Use PowerShell Docker to manage Windows container components

Container management can be a daunting task, but if you’re familiar with PowerShell, the learning curve might not be as steep. You can install the PowerShell Docker module to manage Windows container components.

You probably already know that you can manage almost all Windows OS features and roles using PowerShell. Microsoft developers designed PowerShell cmdlets to specifically manage Hyper-V and the VMs running on it. However, the underlying architecture of Docker differs from Hyper-V, so you can’t apply those same cmdlets to containers. The Docker command-line interface (CLI) is the primary method for managing Docker components, but you can also use PowerShell for Docker. PowerShell for Docker uses the Docker REST API to connect to Docker Engine.

Benefits of using PowerShell Docker over Docker CLI

There are a few reasons why you might use PowerShell cmdlets over Docker CLI. One of the reasons is that Docker CLI syntaxes are complex. For example, to create a network stack using Docker CLI, you must use several parameters and also make sure the complete command syntax is lowercase. Secondly, PowerShell offers greater flexibility and helps simplify command use. To get help, simply run the Get-Help command in the PowerShell Docker module. Finally, PowerShell is a long-established technology, so you most likely have more experience with it than Docker CLI.

Install the PowerShell for Docker module

To install PowerShell for Docker, you must use the NuGet package manager. Execute the PowerShell command below on a Windows host machine running Windows Server 2016 to install the NuGet package:

Install-PackageProvider –Name NuGet –MinimumVersion –Force

Once the above command processes, the NuGet package installs on the machine, as shown in Figure A below:

Install NuGet
Figure A. Download NuGet to install the PowerShell for Docker module

The next step is to register the PowerShell for Docker repository using the Register-PSRepository PowerShell cmdlet as shown in the command below:

Register-PSRepository –Name DockerPS–Dev –SourceLocation

To make sure the PowerShell Docker repository registered successfully, execute the following PowerShell command:

Get-PSRepository –Name DockerPS-Dev

After registering the repository, install the PowerShell for Docker module with the following command:

Install-Module –Name Docker –Repository DockerPS-Dev

If you only need to install the PowerShell Docker module for the current user, add the -CurrentUser parameter as shown below:

Install-Module –Name Docker –Repository DockerPS-Dev –Scope CurrentUser

Validate the module installation

To validate the PowerShell Docker installation, execute the Get-InstalledModule –Name Docker command.
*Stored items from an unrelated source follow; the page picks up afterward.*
Lemma record_entitlements_ok ents groups :
  Forall role_grouped ents → role_group_state (length (List.filter grouped ents)) groups →
  ∃ groups', record_entitlements groups ents = inl groups'.
Proof.
  intros Hents. revert groups. induction Hents as [|e ents He _ IH]; intros groups Hg; [by eexists|].
  cbn [record_entitlements]. cbn [List.filter] in Hg. destruct He as [He|(role & Hrole & He & Hkey)].
  - rewrite He. cbn [record_annotations]. apply IH. unfold grouped at 1 in Hg.
    by rewrite bool_decide_false in Hg by (rewrite He; auto).
  - unfold grouped at 1 in Hg. rewrite bool_decide_true in Hg by (by rewrite He). rewrite He.
    destruct (record_role role e _ groups Hrole Hkey Hg) as (groups' & -> & Hg'). by apply IH.
Qed.

Lemma exclusion_groups_ok ents :
  Forall role_grouped ents → NoDup (keys entitlement_key ents) →
  checkStoredExclusionGroups ents = None.
Proof.
  intros Hents Hnd. unfold checkStoredExclusionGroups.
  destruct (record_entitlements_ok ents ∅ Hents) as [groups ->]; [|done].
  unfold role_group_state. rewrite lookup_empty. cbn.
  split; [by left|]. split; [by left|].
  transitivity (length supportedRoles); [|vm_compute; lia].
  rewrite <-(length_map entitlement_key), <-(length_map (λ role,
    (Some {| ri_ResourceType := "role"; ri_Resource := nr_id role |},
     NewEntitlementID (role_ref (nr_id role)) "assigned")) supportedRoles).
  apply NoDup_incl_length.
  - clear -Hnd. unfold keys in Hnd. induction ents as [|e ents IH]; [constructor|].
    cbn [map] in Hnd. apply NoDup_cons in Hnd as [Hnew Hnd]. cbn [List.filter].
    destruct (grouped e); [|by apply IH]. cbn [map]. constructor; [|by apply IH].
    intros (e' & Heq & [Hin _]%filter_In)%in_map_iff. apply Hnew.
    rewrite <-Heq. by apply list_elem_of_fmap_2, list_elem_of_In.
  - intros k (e & <- & [He Hgr]%filter_In)%in_map_iff. apply list_elem_of_In in He.
    rewrite Forall_forall in Hents. destruct (Hents e He) as [Hnone|(role & Hrole & _ & ->)].
    + unfold grouped in Hgr. apply bool_decide_eq_true in Hgr. done.
    + apply in_map_iff. exists role. split; [done|]. by apply list_elem_of_In.
Qed.

Lemma dangling_nil {K} `{!EqDecision K} (refs rows : list K) :
  (∀ k, k ∈ refs → k ∈ rows) → dangling refs rows = [].
Proof.
  intros H. unfold dangling. assert (∀ k, k ∈ remove_dups refs → k ∈ rows) as H'
    by (intros k; rewrite elem_of_remove_dups; auto).
  clear H. revert H'. generalize (remove_dups refs). intros l Hl.
  induction l as [|k l IH]; [done|]. cbn [List.filter].
  rewrite bool_decide_false by (intros Hk; apply Hk, Hl; by left).
  apply IH. intros k' Hk'. apply Hl. by right.
Qed.

Lemma elem_of_dangling {K} `{!EqDecision K} (refs rows : list K) k :
  k ∈ dangling refs rows ↔ k ∈ refs ∧ k ∉ rows.
Proof.
  unfold dangling. rewrite list_elem_of_In, filter_In, bool_decide_eq_true, <-list_elem_of_In.
  by rewrite elem_of_remove_dups.
Qed.

(** ** Resources *)
Section closed.
Context {W : Type} `{!HttpTransport W} {MR : MapRange} {SC : Schedule}.
Context (d : Connector) (ids : list string) (Hids : Forall (.∈ three) ids).
Abbreviation b := (registered d).
Abbreviation rts := (map (type_of d) ids).
Implicit Types (s : http_state W).

Lemma registered_type_of t sy :
  t ∈ three → resourceSyncers b !! t = Some sy → syncer_ResourceType sy = type_of d t.
Proof.
  intros Ht. simpl. repeat (apply elem_of_cons in Ht as [->|Ht]); [..|by apply elem_of_nil in Ht].
  - intros [= <-]. reflexivity.
  - intros [= <-]. reflexivity.
  - intros [= <-]. reflexivity.
Qed.

(** A row of a type of the sync, with what it says of itself. *)
Record row_ok (r : Resource) : Prop := {
  ro_type : GetResourceType r ∈ ids;
  ro_id : ∃ i, r_Id r = Some {| ri_ResourceType := GetResourceType r; ri_Resource := i |};
  ro_plain : Forall (λ a, is_Some (trait_of a)) (r_Annotations r);
  ro_valid : validateConnectorResource r = true
}.

Lemma typed_row_ok t r :
  t ∈ ids → resource_typed (type_of d t) r → validateConnectorResource r = true → row_ok r.
Proof.
  intros Ht [[i Hi] _ Hp _] Hv. assert (t ∈ three) as Ht3 by (by rewrite Forall_forall in Hids; auto).
  rewrite type_of_id in Hi by done.
  assert (GetResourceType r = t) as Hty by (unfold GetResourceType; by rewrite Hi).
  split; [by rewrite Hty|exists i; by rewrite Hty|done|done].
Qed.

Lemma plain_not_skipped r msg :
  row_ok r → trait_of msg = None → Contains (r_Annotations r) msg = false.
Proof.
  intros [_ _ Hp _] Hm. unfold Contains. apply not_true_iff_false. rewrite existsb_exists.
  intros (a & Ha & Hmsg). rewrite Forall_forall in Hp.
  destruct (Hp a) as [t Ht]; [by apply list_elem_of_In|].
  by destruct a, msg.
Qed.

Lemma check_resources_sub l l' : check_resources rts l = Ok l' → l' ⊆ l.
Proof.
  unfold check_resources. destruct (omap _ _); [|done]. intros [= <-] r.
  by rewrite !list_elem_of_In, filter_In; intros [? _].
Qed.

Lemma check_resources_valid l l' :
  check_resources rts l = Ok l' → Forall (λ r, validateConnectorResource r = true) l'.
Proof.
  unfold check_resources. destruct (omap _ _); [|done]. intros [= <-].
  apply Forall_forall. intros r. by rewrite list_elem_of_In, filter_In; intros [_ ?].
Qed.

Lemma syncResources_ok t tok :
  t ∈ ids → yields (S := http_state W) (syncResources b rts t tok) (λ r, Forall row_ok r.1).
Proof.
  intros Ht. assert (t ∈ three) as Ht3 by (by rewrite Forall_forall in Hids; auto).
  unfold syncResources. eapply yields_weaken.
  - eapply (checked_page_yields _ _ (resource_typed (type_of d t))); [|apply check_resources_sub].
    eapply yields_weaken; [apply ListResources_typed|]. intros out (sy & Hsy & Hout).
    by rewrite <-(registered_type_of t sy).
  - intros out [Hty [l Hl]]. apply check_resources_valid in Hl.
    rewrite Forall_forall in Hty, Hl. apply Forall_forall. intros r Hr.
    apply (typed_row_ok t); auto.
Qed.

(** The roles are one page, the same whatever the service. *)
Definition role_keys : list (option ResourceId) := keys r_Id (map role_resource supportedRoles).

Lemma syncResources_roles s :
  "role" ∈ ids →
  syncResources b rts "role" TEmpty s = (Ok (map role_resource supportedRoles, TEmpty), s).
Proof.
  intros Hr. unfold syncResources, checked_page.
  assert (ListResources b "role" TEmpty s =
    (Ok (map role_resource supportedRoles, TEmpty), s)) as Hl.
  { unfold ListResources. change (resourceSyncers b !! "role") with (Some (SRole (cn_client d))).
    unfold page_call. cbn [syncer_List]. rewrite role_List_resources. reflexivity. }
  erewrite bind_Ok by exact Hl. rewrite bind_lift. cbn [fst snd].
  assert (check_resources rts (map role_resource supportedRoles) =
    Ok (map role_resource supportedRoles)) as ->; [|done].
  unfold check_resources.
  rewrite filter_Forall_true by (apply forallb_Forall; reflexivity).
  replace (omap (validateResourceTraits rts) (map role_resource supportedRoles))
    with (@nil error); [done|]. symmetry.
  assert (∀ role, validateResourceTraits rts (role_resource role) = None) as Hnone.
  { intros role. unfold validateResourceTraits.
    change (GetResourceType (role_resource role)) with "role". by rewrite stored_type_of. }
  generalize supportedRoles. intros l. induction l as [|role l IH]; [done|].
  cbn [map omap list_omap]. by rewrite Hnone.
Qed.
You should see the version information for the installed module, as shown in Figure B below:

Validate module installation
Figure B. Validate the module installation using PowerShell

Before you use the module, import it to the current PowerShell session using the Import-Module –Name Docker command. To validate that it loaded successfully, run the Get-Module –Name Docker command.

Get existing containers and create new containers

Now, you can use PowerShell Docker cmdlets to work with containers. To list all the containers available, execute the Get-Container PowerShell cmdlet, as shown in Figure C below:

Use Get-Container cmdlet
Figure C. Use the Get-Container PowerShell cmdlet to obtain a list of existing containers

To create a container, use the New-Container PowerShell cmdlet. An example PowerShell script appears below, for testing purposes:

$isolation = [Docker.PowerShell.Objects.IsolationType]::HyperV
$container = New-Container -Id “$ImageName” -Isolation $isolation -Command @(“cmd”, “/c”, “echo Worked”)
$container | Start-Container
$container | Wait-Container

To get a list of the all the PowerShell cmdlets available to work with containers, execute the Get-Module –Module Containers command in a PowerShell window.